Hermann Glaser, neben Verleger Norbert Treuheit einer der beiden „Beharrungsfranken“ in der Diskussionsrunde, ist es zu verdanken, dass nun eine Literaturgeschichte des Landstrichs vorliegt — 600 Seiten stark, zwei Kilo schwer. „Es kommt nicht von ungefähr, dass E.T.A. Hoffmann in Bamberg die Dämonen entdeckt hat“, meint Glaser. Das Kleinräumige, das Verwinkelte zeichnet auch für Rolf-Bernhard Essig, Autor, Literaturkritiker und neben Moderator Dirk Kruse einer der „Bekenntnisfranken“ in der Runde, die hiesige Literatur aus. Aber nicht nur die: „Auch Dürer malte kleine Rasenstücke“, sagt Glaser.

Warum das so ist, versucht März zu erklären: „Das hier war eine Region der Patrizier und Handwerker, es gab keine Hocharistokratie und keine Schwerindustrie. Das beeinflusst die Fantasie, auch wenn man das mehr erspüren als nachweisen kann.“ Der typisch fränkische Innenraum sei kein Palast, sondern eher ein holzgetäfelter Raum.

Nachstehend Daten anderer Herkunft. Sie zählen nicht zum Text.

(* ===== verification/JsonDoc.v ===== *)
(** Documents: [json.Marshal] and [json.Unmarshal] of the struct types the
    program stores and exchanges.  A type is described by a [codec]; a struct
    by the list of its fields with their tags, from which both directions are
    computed.

    [Unmarshal] reports an error or stores everything; what a failed call has
    stored is not modelled, since the program discards it. *)
From S2P Require Import Prelude GoStrings GoTime GoSort GoText Json Base64.
From Stdlib Require Import Strings.Byte.

(** * Writing *)

(** The text of a string between its quotes, as [Marshal] writes it. *)
Definition marshal_text (s : bytes) : bytes := mjoin (escape_html <$> chars s).

Fixpoint write_json (v : json) : bytes :=
  match v with
  | JNull => B["null"]
  | JBool b => if b then B["true"] else B["false"]
  | JNum lexeme => lexeme
  | JStr raw => quote :: raw ++ [quote]
  | JArr l => x5b :: JoinByte (List.map write_json l) x2c ++ [x5d]
  | JObj ms => x7b :: JoinByte (List.map (λ m, MarshalString m.1 ++ x3a :: write_json m.2) ms) x2c ++ [x7d]
  end.

(** [checkValid] and the value: one value with white space around it. *)
Definition parse_json (s : bytes) : option json :=
  match read_value (S (length s)) 0 s with
  | Ok (v, rest) => match skip_space rest with [] => Some v | _ => None end
  | Err _ => None
  end.

(** * Types *)

Record codec (A : Type) := mkCodec {
  c_zero : A;
  c_enc : A → option json; (* [None]: [Marshal] fails *)
  c_dec : json → A → option A; (* onto what the variable holds *)
}.
Arguments mkCodec {A} _ _ _.
Arguments c_zero {A} _.
Arguments c_enc {A} _ _.
Arguments c_dec {A} _ _ _.

Definition Marshal {A} (c : codec A) (a : A) : option bytes := write_json <$> c_enc c a.
Definition Unmarshal {A} (c : codec A) (s : bytes) (a : A) : option A := v ← parse_json s; c_dec c v a.

Definition string_codec : codec bytes :=
  mkCodec [] (λ s, Some (JStr (marshal_text s)))
    (λ v old, match v with JNull => Some old | JStr raw => Some (unquote raw) | _ => None end).

(** A Go [string] that is a [string] of the model. *)
Definition name_codec : codec string :=
  mkCodec "" (λ s, c_enc string_codec (bs s)) (λ v old, sb <$> c_dec string_codec v (bs old)).

Definition int_codec : codec Z :=
  mkCodec 0 (λ n, Some (JNum (Itoa n)))
    (λ v old, match v with JNull => Some old | JNum lex => int64_of lex | _ => None end).

Definition bool_codec : codec bool :=
  mkCodec false (λ b, Some (JBool b))
    (λ v old, match v with JNull => Some old | JBool b => Some b | _ => None end).

(** [MarshalJSON] and [UnmarshalJSON] of [time.Time]; the text of a time is
    not unescaped. *)
Definition time_codec : codec Time :=
  mkCodec zero_time (λ t, JStr <$> Format_strict t)
    (λ v old, match v with JNull => Some old | JStr raw => Parse_RFC3339 raw | _ => None end).

(** A [[]byte] is standard base64, a nil slice is null. *)
Definition bytes_codec : codec (option bytes) :=
  mkCodec None (λ v, Some (match v with None => JNull | Some b => JStr (StdEncode b) end))
    (λ v old, match v with
              | JNull => Some None
              | JStr raw => Some <$> StdDecode (unquote raw)
              | _ => None
              end).

(** ** Structs *)

(** A field with its tag: its name, and the test that leaves it out. *)
Record field (R : Type) := mkField {
  f_type : Type;
  f_codec : codec f_type;
  f_name : bytes;
  f_omit : f_type → bool;
  f_get : R → f_type;
  f_set : f_type → R → R;
}.
Arguments mkField {R f_type} _ _ _ _ _.
Arguments f_type {R} _.
Arguments f_codec {R} _.
Arguments f_name {R} _.
Arguments f_omit {R} _ _.
Arguments f_get {R} _ _.
Arguments f_set {R} _ _ _.

Definition never {A} (_ : A) : bool := false.

Section struct.
Context {R : Type} (fs : list (field R)).

Definition enc_field (r : R) (f : field R) : option (list (bytes * json)) :=
  if f_omit f (f_get f r) then Some []
  else v ← c_enc (f_codec f) (f_get f r); Some [(f_name f, v)].

Definition enc_fields (r : R) (l : list (field R)) : option (list (bytes * json)) :=
  mjoin <$> mapM (enc_field r) l.

(** The exact name first, then any spelling that differs in letter case only. *)
Definition lookup_field (k : bytes) : option (field R) :=
  match list_find (λ f, f_name f = k) fs with
  | Some (_, f) => Some f
  | None => snd <$> list_find (λ f, EqualFold k (f_name f) = true) fs
  end.

(** Members of no field are skipped. *)
Fixpoint dec_members (ms : list (bytes * json)) (r : R) : option R :=
  match ms with
  | [] => Some r
  | (k, v) :: ms =>
      match lookup_field k with
      | None => dec_members ms r
      | Some f => a ← c_dec (f_codec f) v (f_get f r); dec_members ms (f_set f a r)
      end
  end.

Definition struct_codec (zero : R) : codec R :=
  mkCodec zero (λ r, JObj <$> enc_fields r fs)
    (λ v r, match v with JNull => Some r | JObj ms => dec_members ms r | _ => None end).
End struct.

(** ** Maps *)

Definition key_less {A} (x y : string * A) : bool := String.ltb x.1 y.1.

Fixpoint dec_entries {A} (c : codec A) (ms : list (bytes * json)) (m : gmap string A) : option (gmap string A) :=
  match ms with
  | [] => Some m
  | (k, v) :: ms => a ← c_dec c v (c_zero c); dec_entries c ms (<[sb k := a]> m)
  end.

(** Keys are written in order; null is the nil map. *)
Definition map_codec {A} (c : codec A) : codec (gmap string A) :=
  mkCodec ∅
    (λ m, JObj <$> mapM (λ x, v ← c_enc c x.2; Some (bs x.1, v)) (sort_stable key_less (map_to_list m)))
    (λ v m, match v with JNull => Some ∅ | JObj ms => dec_entries c ms m | _ => None end).

(** * More types

    More types of documents ([JsonDoc]): slices, pointers and raw values, as
    the answers of command line tools have them. *)

Section types.
Context {A : Type} (c : codec A).

(** The elements of an array, each onto what the slice held at its place. *)
Fixpoint dec_elements (l : list json) (old : list A) : option (list A) :=
  match l with
  | [] => Some []
  | v :: l => a ← c_dec c v (default (c_zero c) (head old)); rest ← dec_elements l (tail old); Some (a :: rest)
  end.

(** A slice that is never nil when it is written. *)
Definition list_codec : codec (list A) :=
  mkCodec [] (λ l, JArr <$> mapM (c_enc c) l)
    (λ v old, match v with JNull => Some [] | JArr l => dec_elements l old | _ => None end).

(** A slice; nil is null. *)
Definition slice_codec : codec (option (list A)) :=
  mkCodec None (λ l, match l with None => Some JNull | Some l => JArr <$> mapM (c_enc c) l end)
    (λ v old, match v with JNull => Some None | JArr l => Some <$> dec_elements l (default [] old) | _ => None end).

(** A pointer; nil is null. *)
Definition pointer_codec : codec (option A) :=
  mkCodec None (λ p, match p with None => Some JNull | Some a => c_enc c a end)
    (λ v old, match v with JNull => Some None | _ => Some <$> c_dec c v (default (c_zero c) old) end).
End types.

(** [json.RawMessage]: the value itself; [None] when nothing was stored. *)
Definition raw_codec : codec (option json) := mkCodec None (λ v, Some (default JNull v)) (λ v _, Some (Some v)).

(** The [json.Unmarshal] of a raw message. *)
Definition Unmarshal_raw {A} (c : codec A) (v : option json) (a : A) : option A := v ← v; c_dec c v a.

(** A struct of one field, of two. *)
Definition one_field {A} (c : codec A) (name : bytes) : codec A :=
  struct_codec [mkField c name never id (λ x _, x)] (c_zero c).

Definition two_fields {A B} (c : codec A) (name : bytes) (d : codec B) (name' : bytes) : codec (A * B) :=
  struct_codec [mkField c name never fst (λ x r, (x, r.2)); mkField d name' never snd (λ x r, (r.1, x))]
    (c_zero c, c_zero d).

(** [json.Unmarshal] into a fresh variable. *)
Definition read_json {A} (c : codec A) (s : bytes) : option A := Unmarshal c s (c_zero c).

(** JSON text for examples: with the double quote for the single one. *)
Definition json_text (s : bytes) : bytes := (λ b, if decide (b = x27) then quote else b) <$> s.

Example elements_example :
  (read_json (list_codec string_codec) (json_text B["['a', null, 'b']"]),
   read_json (list_codec string_codec) B["null"],
   read_json (pointer_codec int_codec) B["7"],
   read_json (slice_codec bool_codec) B["[1]"]) =
  (Some [B["a"]; []; B["b"]], Some [], Some (Some 7), None).
Proof. vm_compute. reflexivity. Qed.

Daher rühre diese ganz bestimmte fränkische Innerlichkeit.

Ihr literarisch noch stärkeres Gewicht zu geben, ist Ziel von Norbert Treuheit, der in seinem Cadolzburger Verlag ars vivendi eine Reihe zu fränkischen Klassikern gestartet hat. Glaser setzt noch eins drauf: Eine regionale Literatur-Zeitschrift, so fordert er, soll unter Federführung des Poetenfestes gegründet werden. Aber, schränkt er gleich ein: „Wenn man in Franken Wünsche äußert, muss man immer ein Jahrhundert dazudenken. . .“

Veranstalter ist zufrieden

Leere Reihen vor dem Hauptpodium des Poetenfests im Schlossgarten? Was ist denn da los? Keine Angst. Das Literatur-Festival steckt nicht in der Krise, sondern das Publikum musste sich am Wochenende dem Sonnenstand anpassen und von Schattenplatz zu Schattenplatz ziehen. Aus diesem simplen Grund gab es manchmal eine Schneise der Leere in den Bank- und Tisch-Reihen.

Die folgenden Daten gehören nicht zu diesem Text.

Lemma int64_of_Itoa n : - 2 ^ 63 <= n < 2 ^ 63 → int64_of (Itoa n) = Some n.
Proof.
  intros Hn. unfold int64_of, Itoa.
  assert (∀ m, 0 <= m → m = Z.abs n → let ds := dec_digits (S (Z.to_nat (Z.log2 m))) m in
    digits_val 0 ds = m ∧ forallb is_digit ds = true ∧ bool_decide (ds = []) = false ∧ scan_sign ds = ([], ds)) as Hds.
  { intros m Hm _ ds. destruct (dec_digits_spec (S (Z.to_nat (Z.log2 m))) m) as (Hd & Hv & b & l & E & _);
      [pose proof (log2_fuel m Hm); lia|lia|]. fold ds in Hd, Hv, E. rewrite E in *.
    split_and!; [done| |done|].
    - apply forallb_forall. intros x Hx%list_elem_of_In. by apply (Forall_forall (λ c, is_digit c = true) (b :: l)).
    - apply Forall_cons in Hd as [Hd _]. simpl. by destruct (decide (b = x2d)) as [->|]. }
  destruct (Z.ltb_spec n 0).
  - destruct (Hds (- n)) as (Hv & Hd & He & _); [lia..|]. cbn [scan_sign]. rewrite decide_True by done.
    rewrite Hd, He. cbn [andb negb]. rewrite Hv, Z.opp_involutive.
    by destruct (Z.leb_spec (- 2 ^ 63) n), (Z.ltb_spec n (2 ^ 63)); try lia.
  - destruct (Hds n) as (Hv & Hd & He & Hs); [lia..|]. rewrite Hs, Hd, He. cbn [andb negb]. rewrite Hv.
    by destruct (Z.leb_spec (- 2 ^ 63) n), (Z.ltb_spec n (2 ^ 63)); try lia.
Qed.

Lemma int_law d : law int_codec d (λ n, - 2 ^ 63 <= n < 2 ^ 63).
Proof.
  intros n Hn. eexists. split; [done|]. split; [constructor; apply Itoa_lexeme|]. simpl. by apply int64_of_Itoa.
Qed.

(** ** Byte slices *)

Lemma bytes_law d : law bytes_codec d (λ _, True).
Proof.
  intros [b|] _; simpl; eexists; (split; [done|]); (split; [constructor|]); try done.
  - intros t. apply scan_plain_text, plain_StdEncode.
  - simpl. rewrite unquote_plain_text by apply plain_StdEncode. by rewrite StdDecode_StdEncode.
Qed.

(** ** Structs *)

Section struct.
Context {R : Type} (fs : list (field R)).

(** From the values in [acc], the fields [l] of [r] can be read one by one, and
    make it [r]. *)
Fixpoint path_ok (d : nat) (l : list (field R)) (r acc : R) : Prop :=
  match l with
  | [] => acc = r
  | f :: l =>
      if f_omit f (f_get f r) then path_ok d l r acc
      else (∃ j, c_enc (f_codec f) (f_get f r) = Some j ∧ writable d j ∧
                 c_dec (f_codec f) j (f_get f acc) = Some (f_get f r)) ∧
           path_ok d l r (f_set f (f_get f r) acc)
  end.

(** A field that is left out has the value [acc] already has. *)
Lemma path_step d f l r acc ok :
  law (f_codec f) d ok → f_get f acc = c_zero (f_codec f) →
  (f_omit f (f_get f r) = true → f_set f (f_get f r) acc = acc) →
  (f_omit f (f_get f r) = false → ok (f_get f r)) →
  path_ok d l r (f_set f (f_get f r) acc) → path_ok d (f :: l) r acc.
Proof.
  intros Hl Hz Ht Ho Hp. cbn [path_ok]. destruct (f_omit f (f_get f r)); [by rewrite <- Ht|].
  split; [|done]. rewrite Hz. by apply Hl, Ho.
Qed.

Lemma lookup_field_self f : NoDup (f_name <$> fs) → f ∈ fs → lookup_field fs (f_name f) = Some f.
Proof.
  intros Hnd [i Hi]%list_elem_of_lookup_1. unfold lookup_field.
  assert (list_find (λ g, f_name g = f_name f) fs = Some (i, f)) as ->; [|done].
  apply list_find_Some. split; [done|]. split; [done|]. intros j g Hj Hlt Hname.
  assert (i = j); [|lia]. eapply (NoDup_lookup _ i j); [exact Hnd|by rewrite list_lookup_fmap, Hi|].
  rewrite list_lookup_fmap, Hj. simpl. by rewrite Hname.
Qed.

Lemma enc_fields_cons (r : R) f l :
  enc_fields r (f :: l) = (a ← enc_field r f; ms ← enc_fields r l; Some (a ++ ms)).
Proof. unfold enc_fields. simpl. destruct (enc_field r f); [|done]. simpl. by destruct (mapM _ l). Qed.

(** What was written, every field of it that is not left out was. *)
Lemma enc_fields_field (r : R) l ms i f :
  enc_fields r l = Some ms → l !! i = Some f → f_omit f (f_get f r) = false → is_Some (c_enc (f_codec f) (f_get f r)).
Proof.
  revert i ms. induction l as [|g l IH]; intros i ms He Hf Ho; [done|].
  rewrite enc_fields_cons in He. apply bind_Some in He as (a & Ha & He). apply bind_Some in He as (ms' & Hes & _).
  destruct i as [|i]; simpl in Hf; [|by eapply IH]. simplify_eq.
  unfold enc_field in Ha. rewrite Ho in Ha. apply bind_Some in Ha as (v & Hv & _). eauto.
Qed.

Trotz Hitze strömten wieder die Literatur-Feunde aus nah und fern nach Erlangen. Mehr als 12.000 Besucher waren an den vier Tagen dabei. „Bei 34 Grad im Schatten schreibt meine keine Rekorde, aber das Festival war super besucht. Unsere Erwartungshaltung wurde sogar übertroffen“, berichtete Festival-Leiter Bodo Birk. Besonders viel Zuspruch gab es für die Veranstaltungen zu politische Themen. Birk: „Diese ziehen auch ein anderes Publikum an. Wir haben ohnehin das Gefühl, dass die Verknüpfung von Literatur und Politik im Programm gut ankommt."